Problem details :: For the records below, print the lines from the line with "exact (ordered_fetch _" through the line with "cbn [removelast]; eexists;" exactly as written; include both end lines and exclude the rest.
BEGIN Entries supplied
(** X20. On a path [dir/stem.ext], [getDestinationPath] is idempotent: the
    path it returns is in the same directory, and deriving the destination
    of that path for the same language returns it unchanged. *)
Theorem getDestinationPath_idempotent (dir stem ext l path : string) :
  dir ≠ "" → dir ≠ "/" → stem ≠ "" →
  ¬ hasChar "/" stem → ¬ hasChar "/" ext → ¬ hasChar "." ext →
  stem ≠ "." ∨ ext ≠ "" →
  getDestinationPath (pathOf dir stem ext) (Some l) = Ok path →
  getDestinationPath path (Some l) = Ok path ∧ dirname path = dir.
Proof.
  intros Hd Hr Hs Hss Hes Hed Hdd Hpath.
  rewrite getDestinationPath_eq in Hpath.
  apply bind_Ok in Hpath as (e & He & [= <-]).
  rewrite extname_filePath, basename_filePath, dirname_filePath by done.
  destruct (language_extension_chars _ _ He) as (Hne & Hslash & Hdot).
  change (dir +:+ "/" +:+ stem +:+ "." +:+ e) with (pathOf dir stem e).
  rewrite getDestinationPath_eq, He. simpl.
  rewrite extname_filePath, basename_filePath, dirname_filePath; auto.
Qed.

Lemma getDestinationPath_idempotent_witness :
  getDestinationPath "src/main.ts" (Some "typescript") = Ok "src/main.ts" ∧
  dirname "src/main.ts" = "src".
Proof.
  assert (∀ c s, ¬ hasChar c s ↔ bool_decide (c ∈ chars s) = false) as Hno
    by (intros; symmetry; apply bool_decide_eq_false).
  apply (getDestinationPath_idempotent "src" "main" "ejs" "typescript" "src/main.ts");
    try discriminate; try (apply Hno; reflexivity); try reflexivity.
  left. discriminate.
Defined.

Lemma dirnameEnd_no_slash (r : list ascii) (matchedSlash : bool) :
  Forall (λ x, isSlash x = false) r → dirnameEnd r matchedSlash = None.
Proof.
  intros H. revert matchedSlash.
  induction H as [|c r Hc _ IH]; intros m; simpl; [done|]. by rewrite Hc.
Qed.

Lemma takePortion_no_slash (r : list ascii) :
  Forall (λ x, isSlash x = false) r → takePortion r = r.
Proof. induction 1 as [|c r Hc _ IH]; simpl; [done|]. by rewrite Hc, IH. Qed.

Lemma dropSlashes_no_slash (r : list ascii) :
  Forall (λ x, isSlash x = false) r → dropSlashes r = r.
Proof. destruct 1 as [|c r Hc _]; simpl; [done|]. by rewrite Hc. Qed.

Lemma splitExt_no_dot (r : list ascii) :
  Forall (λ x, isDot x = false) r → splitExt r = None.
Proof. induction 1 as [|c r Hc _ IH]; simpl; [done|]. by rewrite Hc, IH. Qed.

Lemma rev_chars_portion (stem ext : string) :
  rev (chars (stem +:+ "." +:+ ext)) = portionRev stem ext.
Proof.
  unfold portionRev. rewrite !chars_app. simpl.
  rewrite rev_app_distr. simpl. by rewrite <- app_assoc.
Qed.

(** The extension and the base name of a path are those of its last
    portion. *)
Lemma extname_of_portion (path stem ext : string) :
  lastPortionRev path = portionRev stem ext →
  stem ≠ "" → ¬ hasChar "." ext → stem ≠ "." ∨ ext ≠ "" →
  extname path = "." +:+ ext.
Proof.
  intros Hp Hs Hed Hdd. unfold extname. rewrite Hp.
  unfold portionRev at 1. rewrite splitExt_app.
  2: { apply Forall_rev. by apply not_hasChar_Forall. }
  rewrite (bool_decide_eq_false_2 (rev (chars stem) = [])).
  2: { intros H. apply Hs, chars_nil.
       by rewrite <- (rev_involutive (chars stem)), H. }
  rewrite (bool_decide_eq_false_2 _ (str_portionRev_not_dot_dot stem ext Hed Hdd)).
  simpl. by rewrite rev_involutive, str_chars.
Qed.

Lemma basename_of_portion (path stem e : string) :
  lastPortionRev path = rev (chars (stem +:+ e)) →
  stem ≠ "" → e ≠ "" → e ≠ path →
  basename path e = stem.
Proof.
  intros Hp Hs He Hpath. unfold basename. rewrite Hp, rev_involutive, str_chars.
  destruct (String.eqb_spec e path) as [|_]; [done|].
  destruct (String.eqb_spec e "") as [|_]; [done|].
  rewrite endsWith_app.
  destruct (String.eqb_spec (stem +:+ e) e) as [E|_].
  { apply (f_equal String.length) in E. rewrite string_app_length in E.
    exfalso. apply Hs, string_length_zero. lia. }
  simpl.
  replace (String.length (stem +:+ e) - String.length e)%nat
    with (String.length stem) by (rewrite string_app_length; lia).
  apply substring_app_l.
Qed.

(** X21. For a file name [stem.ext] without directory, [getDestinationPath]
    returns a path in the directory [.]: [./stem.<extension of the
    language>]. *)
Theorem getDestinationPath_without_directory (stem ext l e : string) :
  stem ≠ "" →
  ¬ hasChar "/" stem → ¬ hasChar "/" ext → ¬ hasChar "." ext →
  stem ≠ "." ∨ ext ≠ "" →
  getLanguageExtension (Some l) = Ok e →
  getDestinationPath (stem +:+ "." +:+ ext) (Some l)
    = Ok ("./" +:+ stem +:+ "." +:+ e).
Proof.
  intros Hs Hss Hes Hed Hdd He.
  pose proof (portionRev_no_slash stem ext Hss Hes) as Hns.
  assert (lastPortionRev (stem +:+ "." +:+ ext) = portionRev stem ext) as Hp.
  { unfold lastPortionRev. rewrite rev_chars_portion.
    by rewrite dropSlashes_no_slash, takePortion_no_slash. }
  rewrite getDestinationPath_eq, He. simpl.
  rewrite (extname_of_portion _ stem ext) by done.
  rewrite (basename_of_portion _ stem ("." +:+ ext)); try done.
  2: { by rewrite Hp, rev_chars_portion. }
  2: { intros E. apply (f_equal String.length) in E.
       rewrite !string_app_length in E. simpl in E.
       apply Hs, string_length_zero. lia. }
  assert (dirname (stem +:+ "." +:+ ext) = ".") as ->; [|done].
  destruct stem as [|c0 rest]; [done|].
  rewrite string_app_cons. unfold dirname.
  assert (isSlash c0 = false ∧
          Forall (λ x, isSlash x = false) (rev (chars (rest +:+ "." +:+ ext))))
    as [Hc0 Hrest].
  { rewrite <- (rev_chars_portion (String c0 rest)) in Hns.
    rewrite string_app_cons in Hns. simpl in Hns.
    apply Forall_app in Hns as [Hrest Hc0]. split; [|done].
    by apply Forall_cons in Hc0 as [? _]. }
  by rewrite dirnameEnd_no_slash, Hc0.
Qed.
END Entries supplied
BEGIN Entries supplied
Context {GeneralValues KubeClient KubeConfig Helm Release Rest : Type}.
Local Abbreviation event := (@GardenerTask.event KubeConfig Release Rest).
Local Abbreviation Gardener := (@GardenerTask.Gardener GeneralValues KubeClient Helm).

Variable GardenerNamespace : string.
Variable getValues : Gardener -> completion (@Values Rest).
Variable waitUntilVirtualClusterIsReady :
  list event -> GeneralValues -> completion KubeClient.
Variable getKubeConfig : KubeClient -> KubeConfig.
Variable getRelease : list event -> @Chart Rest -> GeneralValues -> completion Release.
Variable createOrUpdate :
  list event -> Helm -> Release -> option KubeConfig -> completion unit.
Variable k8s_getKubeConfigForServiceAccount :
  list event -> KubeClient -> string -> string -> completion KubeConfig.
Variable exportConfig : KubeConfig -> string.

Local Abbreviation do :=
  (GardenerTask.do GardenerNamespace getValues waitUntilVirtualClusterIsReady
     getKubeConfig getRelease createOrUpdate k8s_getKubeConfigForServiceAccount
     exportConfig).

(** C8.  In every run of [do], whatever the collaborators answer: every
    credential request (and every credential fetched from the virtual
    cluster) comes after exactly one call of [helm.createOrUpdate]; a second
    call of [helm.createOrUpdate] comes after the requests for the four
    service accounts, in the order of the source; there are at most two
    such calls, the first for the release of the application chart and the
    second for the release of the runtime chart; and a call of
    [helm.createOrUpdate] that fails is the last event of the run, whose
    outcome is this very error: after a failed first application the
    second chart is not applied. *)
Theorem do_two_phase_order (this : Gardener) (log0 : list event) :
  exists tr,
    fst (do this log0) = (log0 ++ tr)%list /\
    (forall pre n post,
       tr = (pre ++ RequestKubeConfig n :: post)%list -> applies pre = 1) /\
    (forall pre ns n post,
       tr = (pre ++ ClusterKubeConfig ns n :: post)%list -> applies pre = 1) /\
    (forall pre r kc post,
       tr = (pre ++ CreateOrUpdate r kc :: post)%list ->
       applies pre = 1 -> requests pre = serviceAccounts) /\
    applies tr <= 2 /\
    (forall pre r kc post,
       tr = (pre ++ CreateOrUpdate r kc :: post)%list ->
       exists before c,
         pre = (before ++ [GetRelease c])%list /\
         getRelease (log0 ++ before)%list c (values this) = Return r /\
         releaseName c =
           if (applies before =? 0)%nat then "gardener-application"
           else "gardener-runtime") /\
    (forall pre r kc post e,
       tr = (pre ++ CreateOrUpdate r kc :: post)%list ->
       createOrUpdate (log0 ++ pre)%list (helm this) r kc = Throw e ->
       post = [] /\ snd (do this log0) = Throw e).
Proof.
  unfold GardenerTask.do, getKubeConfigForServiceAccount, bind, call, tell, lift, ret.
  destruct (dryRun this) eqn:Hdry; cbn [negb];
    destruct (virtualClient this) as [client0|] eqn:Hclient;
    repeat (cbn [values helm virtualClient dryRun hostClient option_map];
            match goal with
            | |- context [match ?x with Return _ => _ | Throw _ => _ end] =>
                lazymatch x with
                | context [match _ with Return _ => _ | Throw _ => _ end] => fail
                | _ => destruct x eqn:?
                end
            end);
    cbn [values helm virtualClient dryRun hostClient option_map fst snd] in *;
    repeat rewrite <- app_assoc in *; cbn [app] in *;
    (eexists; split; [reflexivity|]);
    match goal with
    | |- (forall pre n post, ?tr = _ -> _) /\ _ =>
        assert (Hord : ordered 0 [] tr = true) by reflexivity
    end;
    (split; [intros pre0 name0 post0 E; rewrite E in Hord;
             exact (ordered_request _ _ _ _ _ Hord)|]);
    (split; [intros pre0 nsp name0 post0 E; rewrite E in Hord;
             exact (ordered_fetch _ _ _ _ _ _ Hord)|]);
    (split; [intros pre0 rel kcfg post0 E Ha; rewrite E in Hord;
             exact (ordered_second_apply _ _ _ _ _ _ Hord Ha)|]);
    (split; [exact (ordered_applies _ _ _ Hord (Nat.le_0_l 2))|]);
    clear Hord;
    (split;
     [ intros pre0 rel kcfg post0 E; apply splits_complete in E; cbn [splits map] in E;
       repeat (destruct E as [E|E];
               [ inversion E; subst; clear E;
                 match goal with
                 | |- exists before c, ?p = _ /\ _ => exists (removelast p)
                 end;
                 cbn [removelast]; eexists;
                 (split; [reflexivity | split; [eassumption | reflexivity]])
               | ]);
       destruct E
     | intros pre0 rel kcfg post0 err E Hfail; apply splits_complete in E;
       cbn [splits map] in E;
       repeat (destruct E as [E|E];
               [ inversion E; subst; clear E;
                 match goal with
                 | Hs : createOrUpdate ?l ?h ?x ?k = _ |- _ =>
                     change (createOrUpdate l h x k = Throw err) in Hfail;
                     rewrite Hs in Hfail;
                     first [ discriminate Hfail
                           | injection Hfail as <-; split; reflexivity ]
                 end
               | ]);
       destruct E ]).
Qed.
END Entries supplied
BEGIN Entries supplied
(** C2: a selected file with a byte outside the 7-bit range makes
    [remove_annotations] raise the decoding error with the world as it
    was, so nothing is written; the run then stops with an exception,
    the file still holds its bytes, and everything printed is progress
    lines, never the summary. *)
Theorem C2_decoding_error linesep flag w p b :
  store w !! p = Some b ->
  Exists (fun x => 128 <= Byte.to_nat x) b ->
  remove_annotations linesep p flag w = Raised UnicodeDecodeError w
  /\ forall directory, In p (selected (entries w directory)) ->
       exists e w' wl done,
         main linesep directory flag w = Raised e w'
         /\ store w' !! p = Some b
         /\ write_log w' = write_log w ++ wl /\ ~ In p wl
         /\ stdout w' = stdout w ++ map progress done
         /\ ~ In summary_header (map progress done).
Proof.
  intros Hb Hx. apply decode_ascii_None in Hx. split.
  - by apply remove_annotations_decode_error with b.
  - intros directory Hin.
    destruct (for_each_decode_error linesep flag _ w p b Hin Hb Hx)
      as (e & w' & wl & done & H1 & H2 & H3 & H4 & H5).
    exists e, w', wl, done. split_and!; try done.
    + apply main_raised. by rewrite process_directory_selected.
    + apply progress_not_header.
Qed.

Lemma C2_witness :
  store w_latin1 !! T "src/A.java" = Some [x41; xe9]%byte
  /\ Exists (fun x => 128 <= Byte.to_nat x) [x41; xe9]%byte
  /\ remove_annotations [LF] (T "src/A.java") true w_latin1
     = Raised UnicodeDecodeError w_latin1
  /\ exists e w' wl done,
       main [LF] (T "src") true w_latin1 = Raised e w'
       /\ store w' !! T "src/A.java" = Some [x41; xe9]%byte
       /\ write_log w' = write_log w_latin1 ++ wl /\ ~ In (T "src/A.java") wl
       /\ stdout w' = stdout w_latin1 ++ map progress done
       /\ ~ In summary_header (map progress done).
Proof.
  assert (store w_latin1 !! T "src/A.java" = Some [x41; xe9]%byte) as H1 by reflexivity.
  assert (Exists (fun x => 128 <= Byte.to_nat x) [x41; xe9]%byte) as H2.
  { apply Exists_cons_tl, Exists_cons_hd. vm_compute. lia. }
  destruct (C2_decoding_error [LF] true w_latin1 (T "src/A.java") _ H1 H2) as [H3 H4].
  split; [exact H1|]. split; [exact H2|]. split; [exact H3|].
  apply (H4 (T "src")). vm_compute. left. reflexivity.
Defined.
END Entries supplied
Output of the task ::
             exact (ordered_fetch _ _ _ _ _ _ Hord)|]);
    (split; [intros pre0 rel kcfg post0 E Ha; rewrite E in Hord;
             exact (ordered_second_apply _ _ _ _ _ _ Hord Ha)|]);
    (split; [exact (ordered_applies _ _ _ Hord (Nat.le_0_l 2))|]);
    clear Hord;
    (split;
     [ intros pre0 rel kcfg post0 E; apply splits_complete in E; cbn [splits map] in E;
       repeat (destruct E as [E|E];
               [ inversion E; subst; clear E;
                 match goal with
                 | |- exists before c, ?p = _ /\ _ => exists (removelast p)
                 end;
                 cbn [removelast]; eexists;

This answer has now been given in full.